## Input material
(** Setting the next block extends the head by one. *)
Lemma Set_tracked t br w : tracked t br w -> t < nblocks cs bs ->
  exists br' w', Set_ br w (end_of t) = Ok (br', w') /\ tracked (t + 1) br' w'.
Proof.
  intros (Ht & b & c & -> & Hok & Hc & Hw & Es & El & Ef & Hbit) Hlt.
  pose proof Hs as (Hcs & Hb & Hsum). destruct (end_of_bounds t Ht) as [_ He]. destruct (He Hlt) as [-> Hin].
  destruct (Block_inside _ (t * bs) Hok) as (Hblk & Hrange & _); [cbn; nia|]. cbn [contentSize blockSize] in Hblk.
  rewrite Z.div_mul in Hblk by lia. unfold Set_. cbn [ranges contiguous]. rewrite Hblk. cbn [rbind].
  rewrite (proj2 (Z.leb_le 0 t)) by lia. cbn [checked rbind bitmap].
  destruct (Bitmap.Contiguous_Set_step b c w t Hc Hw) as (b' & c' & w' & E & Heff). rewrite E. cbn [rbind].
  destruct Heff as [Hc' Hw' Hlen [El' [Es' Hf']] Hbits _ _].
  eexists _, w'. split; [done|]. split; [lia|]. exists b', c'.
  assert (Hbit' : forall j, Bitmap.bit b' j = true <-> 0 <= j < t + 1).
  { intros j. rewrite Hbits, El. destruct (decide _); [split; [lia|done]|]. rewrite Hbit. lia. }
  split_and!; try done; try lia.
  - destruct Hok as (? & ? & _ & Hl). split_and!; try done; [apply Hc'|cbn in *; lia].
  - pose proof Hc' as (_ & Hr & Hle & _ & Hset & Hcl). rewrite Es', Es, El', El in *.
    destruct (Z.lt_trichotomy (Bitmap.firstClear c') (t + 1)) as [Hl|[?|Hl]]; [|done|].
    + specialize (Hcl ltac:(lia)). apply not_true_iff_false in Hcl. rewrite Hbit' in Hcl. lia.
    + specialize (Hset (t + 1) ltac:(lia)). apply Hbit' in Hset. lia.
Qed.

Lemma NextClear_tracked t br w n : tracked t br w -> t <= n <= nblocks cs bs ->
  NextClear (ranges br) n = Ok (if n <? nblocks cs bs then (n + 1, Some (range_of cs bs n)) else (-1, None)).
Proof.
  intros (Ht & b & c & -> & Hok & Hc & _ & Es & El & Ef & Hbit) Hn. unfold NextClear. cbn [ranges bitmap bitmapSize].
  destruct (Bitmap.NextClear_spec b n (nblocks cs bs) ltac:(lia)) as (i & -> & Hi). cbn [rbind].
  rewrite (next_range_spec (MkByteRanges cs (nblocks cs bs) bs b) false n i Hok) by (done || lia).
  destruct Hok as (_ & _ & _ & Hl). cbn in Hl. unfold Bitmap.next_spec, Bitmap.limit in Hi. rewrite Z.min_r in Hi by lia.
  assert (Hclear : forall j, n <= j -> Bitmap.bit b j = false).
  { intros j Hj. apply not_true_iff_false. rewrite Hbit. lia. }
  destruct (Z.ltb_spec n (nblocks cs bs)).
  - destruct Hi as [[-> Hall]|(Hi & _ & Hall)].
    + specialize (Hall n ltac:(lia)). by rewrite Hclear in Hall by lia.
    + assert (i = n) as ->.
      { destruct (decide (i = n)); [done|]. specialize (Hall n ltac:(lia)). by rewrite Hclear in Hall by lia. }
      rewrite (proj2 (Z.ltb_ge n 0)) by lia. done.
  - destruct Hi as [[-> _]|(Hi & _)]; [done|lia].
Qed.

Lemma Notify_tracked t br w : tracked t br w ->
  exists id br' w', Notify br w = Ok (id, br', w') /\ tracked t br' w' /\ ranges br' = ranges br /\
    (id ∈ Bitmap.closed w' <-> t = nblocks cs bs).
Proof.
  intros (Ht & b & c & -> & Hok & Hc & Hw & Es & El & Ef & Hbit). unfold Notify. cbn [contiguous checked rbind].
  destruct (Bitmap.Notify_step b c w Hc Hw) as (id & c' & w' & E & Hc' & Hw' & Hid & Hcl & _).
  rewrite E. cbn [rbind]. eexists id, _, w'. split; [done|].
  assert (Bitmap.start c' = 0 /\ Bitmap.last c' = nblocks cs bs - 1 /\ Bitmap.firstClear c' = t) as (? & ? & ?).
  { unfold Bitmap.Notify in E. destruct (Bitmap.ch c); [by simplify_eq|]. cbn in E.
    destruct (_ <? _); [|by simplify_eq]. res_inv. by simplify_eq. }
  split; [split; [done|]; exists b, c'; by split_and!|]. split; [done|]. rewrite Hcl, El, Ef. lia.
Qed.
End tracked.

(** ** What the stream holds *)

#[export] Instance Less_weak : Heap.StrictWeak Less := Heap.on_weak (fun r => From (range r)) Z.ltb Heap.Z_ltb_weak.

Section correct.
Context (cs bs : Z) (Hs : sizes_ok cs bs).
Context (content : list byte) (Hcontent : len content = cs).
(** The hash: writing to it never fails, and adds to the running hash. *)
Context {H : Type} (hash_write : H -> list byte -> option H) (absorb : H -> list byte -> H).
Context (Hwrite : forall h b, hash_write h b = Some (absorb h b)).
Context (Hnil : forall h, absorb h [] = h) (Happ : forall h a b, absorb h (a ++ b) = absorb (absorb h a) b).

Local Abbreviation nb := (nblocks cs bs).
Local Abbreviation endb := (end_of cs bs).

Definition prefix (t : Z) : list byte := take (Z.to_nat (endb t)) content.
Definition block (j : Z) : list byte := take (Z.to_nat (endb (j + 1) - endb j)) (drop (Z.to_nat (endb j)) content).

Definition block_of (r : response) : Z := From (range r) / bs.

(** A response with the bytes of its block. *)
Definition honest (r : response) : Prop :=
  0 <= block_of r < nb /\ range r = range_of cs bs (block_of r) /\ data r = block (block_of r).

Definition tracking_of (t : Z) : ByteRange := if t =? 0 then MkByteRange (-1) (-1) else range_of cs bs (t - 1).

## Task
Repeat word for word every line from the start of the entries to the line holding "split_and!; try done; try lia.", inclusive, and nothing else.

## Worked solution
(** Setting the next block extends the head by one. *)
Lemma Set_tracked t br w : tracked t br w -> t < nblocks cs bs ->
  exists br' w', Set_ br w (end_of t) = Ok (br', w') /\ tracked (t + 1) br' w'.
Proof.
  intros (Ht & b & c & -> & Hok & Hc & Hw & Es & El & Ef & Hbit) Hlt.
  pose proof Hs as (Hcs & Hb & Hsum). destruct (end_of_bounds t Ht) as [_ He]. destruct (He Hlt) as [-> Hin].
  destruct (Block_inside _ (t * bs) Hok) as (Hblk & Hrange & _); [cbn; nia|]. cbn [contentSize blockSize] in Hblk.
  rewrite Z.div_mul in Hblk by lia. unfold Set_. cbn [ranges contiguous]. rewrite Hblk. cbn [rbind].
  rewrite (proj2 (Z.leb_le 0 t)) by lia. cbn [checked rbind bitmap].
  destruct (Bitmap.Contiguous_Set_step b c w t Hc Hw) as (b' & c' & w' & E & Heff). rewrite E. cbn [rbind].
  destruct Heff as [Hc' Hw' Hlen [El' [Es' Hf']] Hbits _ _].
  eexists _, w'. split; [done|]. split; [lia|]. exists b', c'.
  assert (Hbit' : forall j, Bitmap.bit b' j = true <-> 0 <= j < t + 1).
  { intros j. rewrite Hbits, El. destruct (decide _); [split; [lia|done]|]. rewrite Hbit. lia. }
  split_and!; try done; try lia.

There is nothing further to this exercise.